An embodiment of the second plug end 114 is illustrated as a uniform threaded surface configured to couple with both the end piece 120 and the retrieval tool (described and shown later). However, in some cases, the coupling method for the end piece 120 may be different than the coupling method used for the retrieval tool. For example, different diameters of the threaded portions may be used for the end piece 120 and the retrieval tool or different attachment methods such as using treads to couple the end piece 120 to the plug member 110 and a recessed groove or hook and eye type of configuration to attach the retrieval tool, among others. Further, in this exemplary embodiment, the end piece 120 is shown as a separate component from the plug member 110 while the first plug end 112 is integral with the plug member 110. However, in some situations, embodiments of both the end piece 120 and first plug end 112 may be separate components relative to the plug member 110, or both may be integral with the plug member 110. Alternatively, the first plug end 112 may be separate from the plug member 110 while the end piece 120 is integral with the plug member 110.
In the figure, three sets of seals 130 along with two spacers 140 are shown contained about a central shaft of the plug member 110, but embodiments of the present invention may not be limited to this illustrative configuration.
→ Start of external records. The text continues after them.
(* ===== verification/IntegrationData.v ===== *)
(** * Files of the integration tests

    Certificates and revocation lists under [src/tests/], byte for byte. *)
From Stdlib Require Import Strings.String.
From S2P Require Import Prelude Untrusted Testing.

#[local] Open Scope string_scope.

(** [tests/cert_v1.der] *)
Definition cert_v1_der : Input := hex "
308203253082020d020900d6ebaa9d302af809300d06092a864886f70d01010505003052310b30090603550406130255
53310f300d06035504080c0644656e69616c3114301206035504070c0b537072696e746669656c64310c300a06035504
0a0c03446973310e300c06035504030c056d792e6361301e170d3231303231363033333834395a170d32313032313730
33333834395a3057310b3009060355040613025553310d300b06035504080c0455746168310e300c06035504070c0550
726f766f31153013060355040a0c0c41434d4520536572766963653112301006035504030c096c6f63616c686f737430
820122300d06092a864886f70d01010105000382010f003082010a0282010100bf5c59f35a6649ce00da45464f83f6e2
6e576f90c410a51d6714d2fe771d7108ae121fa9c6d802f4a8fad382e1076838ca9aa3abc8512b842e5019da7e316e6e
b3f0ecd34e3fa3dd2e08cd572a2fda70cce89fda6c4617624b99fa2cc8a88e762d6c3479a5fb3ac8f1497dea87655cad
5de861f1fb6736bf73d9547982b9ea0808faa7b9781dc20e3e84088aa32ab6c5a9adcee2eb0bf065e469c7a8701fb2dc
aeb4303b6ed609cabd00a2e366391058161c18a32f0d4816c2eed9e67538302cc8c08626c3c7436aa00856258fc714c9
3484494a473ab87a35c32e54776b32a30d38aff0f0a61063ced16ef02d4873b48e5f8e649e0d5a30294d9e2878b726db
0203010001300d06092a864886f70d0101050500038201010040ec4811083539bcd509e9da515a4af6af7465fe0e7c10
a09960641c092ea764219c1acbc7a67e5923000daa0633ae8d5c7cfb996c6d0123a15e9806f9d4e33bb8ec6a7faf39ef
a1a7968c5fecddf8770725a6f7715bd1fd8375c8506e80481a9738536712cc2a1a39472f0341d5273a5c5064e17f1575
47b358c7c02e364b125fc6f9efbd05f297f147678d0dd1f38f56056026bc3a54e155c8055ebd9c5163549ef7ea0b058a
8e0508fbc334d47f322c974e2df5943bb87d7f3366f4fb5a701a69a400ca447273d36bc5c9b72b9ae566bfc3e0f5f55e
6b2c295db00201f3d7e07a59fb61a513daa9845c23d667596d8d802d357e7f538f5b0b68b12bb32cbb".

(** [tests/cert_without_extensions.der] *)
Definition cert_without_extensions_der : Input := hex "
3082032a30820212a003020102020900d6ebaa9d302af825300d06092a864886f70d01010505003052310b3009060355
040613025553310f300d06035504080c0644656e69616c3114301206035504070c0b537072696e746669656c64310c30
0a060355040a0c03446973310e300c06035504030c056d792e6361301e170d3231303231363036313635325a170d3231
303231373036313635325a3057310b3009060355040613025553310d300b06035504080c0455746168310e300c060355
04070c0550726f766f31153013060355040a0c0c41434d4520536572766963653112301006035504030c096c6f63616c
686f737430820122300d06092a864886f70d01010105000382010f003082010a0282010100ac7f5803b27a271b9fe3d4
e6583c63d0422ec02de56b9007ca0bf297ebaef13acc7883a2cb63288265ed92225a10dd083b30cded16212f6184ee3d
1adfeea67aa30660ccc4b6dbc1b3df24f229f43139e7b6bbff81a9e16b0216d83b5000d7ec155b70742fc8ef62fd1282
0822061163f3793bcac384845e5762ceddbbef527a3bef2b9a85c2d3469855c5dc06aced220cfd762a9a325799979f5d
21d613fbdbad7cbe0b6d0e8d2917f033269691ac208e6e8f98699badda7e53285b6ad5ab2a3a5076e2d8b5be33d44f92
ac05b7e556cecfe4744f6f179693fab9d1c4e86c2b71f2636ec93d4fea5d9fb50bd3d3e2245ed31858fa3b5ded882fc8
7fb3aae6f70203010001300d06092a864886f70d01010505000382010100b11c0f6ef8d6945b4011c98f9cd473ce8802
08042f8a0de731d0acb8d53c8ed35f6383b2afd11b4ee4ebc3f051eccd87a84d509717c3f6d77ad19a8e14a1cd804aff
711be995fac9645386a553104333ee043eb27fb30284bf637dd4006a1a3d79c8f80009b4bcf79590c997222f3df6c3d0
25827919ec3ce63fbb210baa57a2f679ab840ec369eb6858908f508271ce4967a2697c0d18fd5326de1d6b39c7b986e2
38e4071a6980143028551bd49ded28f1e661723e894f1c7c73291e419dcc546dfefc89c627ccf09297af7a74a099da24
636476c5acec22d5b88bcfaf3c579804ce8c8921632bae244bf610cb00c150838109f9cf64f953511d097fe76b74".

(** [tests/client_auth/cert_with_both_ekus_accepted_for_client_auth.ca.der] *)
Definition cert_with_both_ekus_accepted_for_client_auth_ca_der : Input := hex "
3082034930820231a00302010202144a487abdd5c9369e5ad9014685fff30199dbd187300d06092a864886f70d01010b
05003054311b301906035504030c126973737565722e6578616d706c652e636f6d31353033060355040a0c2c63657274
5f776974685f626f74685f656b75735f61636365707465645f666f725f636c69656e745f61757468301e170d38363132
32333031353931315a170d3836313232333032303031315a3054311b301906035504030c126973737565722e6578616d
706c652e636f6d31353033060355040a0c2c636572745f776974685f626f74685f656b75735f61636365707465645f66
6f725f636c69656e745f6175746830820122300d06092a864886f70d01010105000382010f003082010a02820101009b
fc7261139d0b550137590110a271fef06083a6ee29525241ef73f2c172a391de6062233caa53b85d6f5fa4a662e2d5bc
c7cb2b0e76d1d99b4236c19491aafa8ebc553b116240caf89b8a2e53822ec0372f486cc4c2d330a5c6e3d23d188e98be
97fbf7396f0ddd36146b1d3b0ddb095057207d945acef17e5c315cac30900e530aede07a5413bd4efe5874d5414fe4f0
2f83014f7d82136fa41c85ec23e6749a69690b82bcd25f408cd4886aec22ec0f2491226e74b1cdee6ab975215449801f
c1127220cd9211b139a7da1fe1ac4af2bc62ee6d8f8bd318ca01f28df4db18ecbf1ea7a0cb7231a8a5ec695ee0970aac
d22c6b6f3eea55a6c099e8a7610a2b0203010001a3133011300f0603551d130101ff040530030101ff300d06092a8648
86f70d01010b0500038201010075cdcc5dacf9b21e3ce90b49e964dedf579e6006798db810090cc20dc887898f8e4781
21d6c568e43613baeb598686dd666b05eab118bf2d696ff7000fc2db0523ae6768e44c17fcb2c93a162c9efdc7f97818
b27a9264881b0f6d0a3eacd1ec912b7e2899c316ffddb8a61eda09ae3873c7d047419d22c3cc0a05bae7d48a3d289eee
56e5baccbd59ee723f8d927322aa856215d88f82cc53d9ca152d172580096cdfec7c8ebfa89d07c9ca9c5559be40390b
98e8609e85da808268dc120e952208c042bb82495c18abebf51578121a7135e15481e6a27a75e12f9eab1d7692146910
69151e32ea4b2a25119bc20532a1c139535937ceb50c3757fe7f2484d6".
One, two, or four or more sets of seals 130 may be used in a plug assembly along with an associated number of spacers 140, or in some cases, no spacers 140 at all. In still other situations, a plug assembly 100 may be configured to comprise more spacers 140 than seals 130 or the same number of spacers 140 and seals 130. Embodiments of the spacers 140 may comprise washers, for example, configured to fit within the control line 10, among other configurations.
Although the seals 130 and spacers 140 are shown as separate components from the plug member 110, the spacers 140 may be integral to the plug member 110. In some embodiments, the central shaft of the plug member 110 may be configured with a series of grooves allowing for the placement of o-rings to act as seals 130 (described later). In still other embodiments, the seals 130 may be proximate to one another without any spacing there between. The seals 130 may function to prevent or inhibit control line fluid 20 from flowing around the plug assembly 100. In some cases, the seals 130 may act as wipers as they move debris and other contaminants out of the interior of the control line 10 during removal.
As currently configured in FIG. 1, the plug assembly 100 may be assembled by placing the sets of seals 130 and spacers 140 onto the central shaft of the plug member 110, and retaining the sets with the end piece 120. If a single plug assembly 100 begins to wear, the end piece 120 may be rotated to modify the amount of expansion of the seals 130 as the end piece 120 and the first plug end 112 are drawn closer to one another. The more compression placed upon the seals 130, the tighter the fit of the plug assembly 100 relative to the interior of the control line 10.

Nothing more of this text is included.